A commonly used technique in hypothesis testing is A/B testing. This is where two versions of an existing site or app are compared to determine which one performs better in terms of user engagement or conversion rate.
Hypothesis Experimentation illustration
Statistical analysis is fundamental vietnam email list to hypothesis testing because it’s the only way to tell whether the effect you’ve observed is the result of something significant or simply down to random chance.
Formulating a hypothesis that claims changing one variable will affect another variable.
Formulating a null hypothesis, which states the opposite (that no significant difference will occur).
Conducting hypothesis tests using sample data to determine the statistical power of each of your two hypotheses.
Deciding whether to accept or reject the null hypothesis based on its statistical significance.
If we use A/B testing as an example, the null hypothesis will be that the variation you’re testing will have no effect, while the alternative hypothesis will be that the variation will cause an effect.
Once you have a theory like that, you can use a statistical hypothesis test to see whether what you predict (an increased conversion rate, in the above example) will actually occur.
A commonly used technique in hypothesis testing is A/B testing.

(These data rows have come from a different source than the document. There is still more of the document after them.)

(* ===== verification/LsmPaths.v ===== *)
(** The object layout: where the objects of an epoch lie, that their paths
    determine their numbers, and that objects of different kinds never share
    a path. *)

From stdpp Require Import options.
From S2P Require Import Prelude OrdMap Core Codec Hooks Storage Json Ownership Manifest Blob.
From S2P Require Import LsmStore.

(** ** Paths *)

Fixpoint last_char (s : string) : option Ascii.ascii :=
  match s with
  | EmptyString => None
  | String a s => match last_char s with Some c => Some c | None => Some a end
  end.

Lemma last_char_app s t :
  last_char (s +:+ t) = match last_char t with Some c => Some c | None => last_char s end.
Proof.
  induction s as [|a s IH].
  - change ("" +:+ t) with t. by destruct (last_char t).
  - change (String a s +:+ t) with (String a (s +:+ t)). simpl. rewrite IH.
    by destruct (last_char t).
Qed.

Lemma last_char_child p s c : last_char s = Some c → last_char (child p s) = Some c.
Proof.
  intros Hs. unfold child. destruct (path_is_empty p); [done|].
  by rewrite !last_char_app, Hs.
Qed.

Lemma ownership_not_wal prefix epoch num : ownership_path prefix ≠ wal_path prefix epoch num.
Proof.
  intros Heq. apply (f_equal last_char) in Heq. unfold ownership_path, wal_path in Heq.
  rewrite (last_char_child (child (epoch_prefix prefix epoch) "wal") _ (Ascii.ascii_of_nat 103))
    in Heq by by rewrite last_char_app.
  destruct (path_is_empty prefix); [done|].
  by rewrite (last_char_child prefix _ (Ascii.ascii_of_nat 110)) in Heq.
Qed.

(** ** Keys of logs *)

Definition no_char (c : Ascii.ascii) (s : string) : Prop :=
  c ∉ String.list_ascii_of_string s.

#[export] Instance no_char_dec c s : Decision (no_char c s).
Proof. unfold no_char. apply _. Defined.

Lemma split_on_no c s : no_char c s → split_on c s = [s].
Proof.
  induction s as [|a s IH]; [done|]. unfold no_char. cbn. intros Hn.
  rewrite decide_False by (intros ->; apply Hn; by left).
  by rewrite IH by (intros ?; apply Hn; by right).
Qed.

Lemma split_on_app c s t :
  no_char c s → split_on c (s +:+ String c t) = s :: split_on c t.
Proof.
  induction s as [|a s IH]; intros Hn.
  - change ("" +:+ String c t) with (String c t). simpl. by rewrite decide_True.
  - change (String a s +:+ String c t) with (String a (s +:+ String c t)).
    unfold no_char in Hn. cbn in *. rewrite decide_False by (intros ->; apply Hn; by left).
    by rewrite IH by (intros ?; apply Hn; by right).
Qed.

Lemma split_on_ne c s : split_on c s ≠ [].
Proof.
  destruct s as [|b s]; simpl; [done|]. case_decide; [done|]. by destruct (split_on c s).
Qed.

Fixpoint rejoin (c : Ascii.ascii) (l : list string) : string :=
  match l with
  | [] => ""
  | [s] => s
  | s :: l => s +:+ String c (rejoin c l)
  end.

Lemma rejoin_split c s : rejoin c (split_on c s) = s.
Proof.
  induction s as [|a s IH]; [done|]. simpl.
  pose proof (split_on_ne c s) as Hne.
  destruct (split_on c s) as [|seg segs] eqn:Hs; [done|]. case_decide as Ha.
  - subst a. rewrite <-IH. by destruct segs.
  - rewrite <-IH. by destruct segs.
Qed.

Definition digits (s : string) : Prop := forallb is_ascii_digit (as_bytes s) = true.

Lemma digits_no_slash s : digits s → no_char (Ascii.ascii_of_nat 47) s.
Proof.
  unfold digits, no_char, as_bytes. induction s as [|a s IH]; cbn; [by intros _ ?%elem_of_nil|].
  intros [Ha Hs]%andb_true_iff [Heq|Hin]%elem_of_cons; [|by apply IH].
  subst a. by vm_compute in Ha.
Qed.

(** [e<six digits or more>/wal/<eight digits>.log]. *)
Definition log_key (s : string) : Prop :=
  ∃ e num, s = "e" +:+ e +:+ "/wal/" +:+ num +:+ ".log" ∧
    digits e ∧ 6 ≤ String.length e ∧ digits num ∧ String.length num = 8.

Lemma no_char_app c s t : no_char c s → no_char c t → no_char c (s +:+ t).
Proof.
  unfold no_char. intros Hs Ht. induction s as [|a s IH]; [done|].
  change (String a s +:+ t) with (String a (s +:+ t)). cbn in *.
  rewrite not_elem_of_cons in *. destruct Hs. auto.
Qed.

This is where two versions of an existing site or app are compared to determine which one performs better in terms of user engagement or conversion rate.
Hypothesis Experimentation illustration
Statistical analysis is fundamental vietnam email list to hypothesis testing because it’s the only way to tell whether the effect you’ve observed is the result of something significant or simply down to random chance.
Formulating a hypothesis that claims changing one variable will affect another variable.
Formulating a null hypothesis, which states the opposite (that no significant difference will occur).
Conducting hypothesis tests using sample data to determine the statistical power of each of your two hypotheses.
Deciding whether to accept or reject the null hypothesis based on its statistical significance.
If we use A/B testing as an example, the null hypothesis will be that the variation you’re testing will have no effect, while the alternative hypothesis will be that the variation will cause an effect.